◆ REQUIRED ACTION ◆
The required output is every entry below, copied exactly.

◆ MATERIALS PROVIDED ◆

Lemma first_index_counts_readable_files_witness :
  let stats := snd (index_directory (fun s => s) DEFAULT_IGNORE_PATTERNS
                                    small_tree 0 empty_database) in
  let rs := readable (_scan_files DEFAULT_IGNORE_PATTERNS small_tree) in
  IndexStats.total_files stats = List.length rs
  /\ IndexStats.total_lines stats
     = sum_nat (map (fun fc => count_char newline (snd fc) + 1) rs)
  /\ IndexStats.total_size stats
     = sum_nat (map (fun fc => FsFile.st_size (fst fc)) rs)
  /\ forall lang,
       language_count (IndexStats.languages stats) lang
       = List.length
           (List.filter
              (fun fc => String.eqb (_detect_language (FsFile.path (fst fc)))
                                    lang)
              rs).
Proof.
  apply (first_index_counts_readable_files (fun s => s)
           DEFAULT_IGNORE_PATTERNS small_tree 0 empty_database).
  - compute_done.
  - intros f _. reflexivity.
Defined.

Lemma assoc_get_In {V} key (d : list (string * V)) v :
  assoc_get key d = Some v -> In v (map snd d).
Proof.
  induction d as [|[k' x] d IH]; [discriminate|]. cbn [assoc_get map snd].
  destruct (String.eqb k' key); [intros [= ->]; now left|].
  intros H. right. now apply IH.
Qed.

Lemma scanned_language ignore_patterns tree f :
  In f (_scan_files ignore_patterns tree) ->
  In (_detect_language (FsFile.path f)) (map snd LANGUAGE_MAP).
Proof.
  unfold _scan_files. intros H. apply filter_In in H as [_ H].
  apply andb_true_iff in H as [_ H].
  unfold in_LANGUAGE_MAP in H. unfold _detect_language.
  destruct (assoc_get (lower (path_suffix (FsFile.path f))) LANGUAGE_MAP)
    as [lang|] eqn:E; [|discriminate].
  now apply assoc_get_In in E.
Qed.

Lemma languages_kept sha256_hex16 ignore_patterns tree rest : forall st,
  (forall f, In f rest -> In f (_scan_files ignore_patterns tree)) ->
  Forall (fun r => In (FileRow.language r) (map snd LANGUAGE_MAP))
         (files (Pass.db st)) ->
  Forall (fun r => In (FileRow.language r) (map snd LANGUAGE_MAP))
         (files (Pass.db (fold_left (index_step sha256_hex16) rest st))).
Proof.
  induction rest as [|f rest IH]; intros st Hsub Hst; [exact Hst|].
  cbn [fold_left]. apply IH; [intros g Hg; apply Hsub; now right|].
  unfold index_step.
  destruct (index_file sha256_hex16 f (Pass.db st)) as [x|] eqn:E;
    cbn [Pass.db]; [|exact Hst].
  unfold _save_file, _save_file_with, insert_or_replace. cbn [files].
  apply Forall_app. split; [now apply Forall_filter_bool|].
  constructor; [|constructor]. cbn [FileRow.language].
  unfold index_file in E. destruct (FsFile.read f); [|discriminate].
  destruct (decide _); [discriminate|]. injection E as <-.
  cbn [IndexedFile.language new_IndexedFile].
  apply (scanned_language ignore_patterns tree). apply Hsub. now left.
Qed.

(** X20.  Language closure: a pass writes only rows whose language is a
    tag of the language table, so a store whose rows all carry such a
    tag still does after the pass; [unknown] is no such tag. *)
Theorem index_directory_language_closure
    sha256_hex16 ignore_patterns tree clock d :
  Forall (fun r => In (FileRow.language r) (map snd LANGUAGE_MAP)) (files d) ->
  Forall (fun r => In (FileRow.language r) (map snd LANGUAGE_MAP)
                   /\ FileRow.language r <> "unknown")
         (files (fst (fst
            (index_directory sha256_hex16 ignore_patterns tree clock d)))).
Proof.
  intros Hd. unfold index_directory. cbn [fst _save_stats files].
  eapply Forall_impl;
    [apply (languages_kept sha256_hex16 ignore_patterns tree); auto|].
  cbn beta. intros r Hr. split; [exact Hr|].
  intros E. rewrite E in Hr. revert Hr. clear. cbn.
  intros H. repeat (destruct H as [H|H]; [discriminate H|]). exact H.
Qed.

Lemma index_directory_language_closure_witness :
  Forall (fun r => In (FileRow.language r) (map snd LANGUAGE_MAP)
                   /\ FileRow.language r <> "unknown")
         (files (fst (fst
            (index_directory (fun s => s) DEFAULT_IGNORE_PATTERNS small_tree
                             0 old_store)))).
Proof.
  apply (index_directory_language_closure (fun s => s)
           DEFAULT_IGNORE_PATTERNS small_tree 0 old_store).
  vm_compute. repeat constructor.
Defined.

◆ SOLUTION FOR THIS TASK ◆
Lemma first_index_counts_readable_files_witness :
  let stats := snd (index_directory (fun s => s) DEFAULT_IGNORE_PATTERNS
                                    small_tree 0 empty_database) in
  let rs := readable (_scan_files DEFAULT_IGNORE_PATTERNS small_tree) in
  IndexStats.total_files stats = List.length rs
  /\ IndexStats.total_lines stats
     = sum_nat (map (fun fc => count_char newline (snd fc) + 1) rs)
  /\ IndexStats.total_size stats
     = sum_nat (map (fun fc => FsFile.st_size (fst fc)) rs)
  /\ forall lang,
       language_count (IndexStats.languages stats) lang
       = List.length
           (List.filter
              (fun fc => String.eqb (_detect_language (FsFile.path (fst fc)))
                                    lang)
              rs).
Proof.
  apply (first_index_counts_readable_files (fun s => s)
           DEFAULT_IGNORE_PATTERNS small_tree 0 empty_database).
  - compute_done.
  - intros f _. reflexivity.
Defined.

Lemma assoc_get_In {V} key (d : list (string * V)) v :
  assoc_get key d = Some v -> In v (map snd d).
Proof.
  induction d as [|[k' x] d IH]; [discriminate|]. cbn [assoc_get map snd].
  destruct (String.eqb k' key); [intros [= ->]; now left|].
  intros H. right. now apply IH.
Qed.

Lemma scanned_language ignore_patterns tree f :
  In f (_scan_files ignore_patterns tree) ->
  In (_detect_language (FsFile.path f)) (map snd LANGUAGE_MAP).
Proof.
  unfold _scan_files. intros H. apply filter_In in H as [_ H].
  apply andb_true_iff in H as [_ H].
  unfold in_LANGUAGE_MAP in H. unfold _detect_language.
  destruct (assoc_get (lower (path_suffix (FsFile.path f))) LANGUAGE_MAP)
    as [lang|] eqn:E; [|discriminate].
  now apply assoc_get_In in E.
Qed.

Lemma languages_kept sha256_hex16 ignore_patterns tree rest : forall st,
  (forall f, In f rest -> In f (_scan_files ignore_patterns tree)) ->
  Forall (fun r => In (FileRow.language r) (map snd LANGUAGE_MAP))
         (files (Pass.db st)) ->
  Forall (fun r => In (FileRow.language r) (map snd LANGUAGE_MAP))
         (files (Pass.db (fold_left (index_step sha256_hex16) rest st))).
Proof.
  induction rest as [|f rest IH]; intros st Hsub Hst; [exact Hst|].
  cbn [fold_left]. apply IH; [intros g Hg; apply Hsub; now right|].
  unfold index_step.
  destruct (index_file sha256_hex16 f (Pass.db st)) as [x|] eqn:E;
    cbn [Pass.db]; [|exact Hst].
  unfold _save_file, _save_file_with, insert_or_replace. cbn [files].
  apply Forall_app. split; [now apply Forall_filter_bool|].
  constructor; [|constructor]. cbn [FileRow.language].
  unfold index_file in E. destruct (FsFile.read f); [|discriminate].
  destruct (decide _); [discriminate|]. injection E as <-.
  cbn [IndexedFile.language new_IndexedFile].
  apply (scanned_language ignore_patterns tree). apply Hsub. now left.
Qed.

(** X20.  Language closure: a pass writes only rows whose language is a
    tag of the language table, so a store whose rows all carry such a
    tag still does after the pass; [unknown] is no such tag. *)
Theorem index_directory_language_closure
    sha256_hex16 ignore_patterns tree clock d :
  Forall (fun r => In (FileRow.language r) (map snd LANGUAGE_MAP)) (files d) ->
  Forall (fun r => In (FileRow.language r) (map snd LANGUAGE_MAP)
                   /\ FileRow.language r <> "unknown")
         (files (fst (fst
            (index_directory sha256_hex16 ignore_patterns tree clock d)))).
Proof.
  intros Hd. unfold index_directory. cbn [fst _save_stats files].
  eapply Forall_impl;
    [apply (languages_kept sha256_hex16 ignore_patterns tree); auto|].
  cbn beta. intros r Hr. split; [exact Hr|].
  intros E. rewrite E in Hr. revert Hr. clear. cbn.
  intros H. repeat (destruct H as [H|H]; [discriminate H|]). exact H.
Qed.

Lemma index_directory_language_closure_witness :
  Forall (fun r => In (FileRow.language r) (map snd LANGUAGE_MAP)
                   /\ FileRow.language r <> "unknown")
         (files (fst (fst
            (index_directory (fun s => s) DEFAULT_IGNORE_PATTERNS small_tree
                             0 old_store)))).
Proof.
  apply (index_directory_language_closure (fun s => s)
           DEFAULT_IGNORE_PATTERNS small_tree 0 old_store).
  vm_compute. repeat constructor.
Defined.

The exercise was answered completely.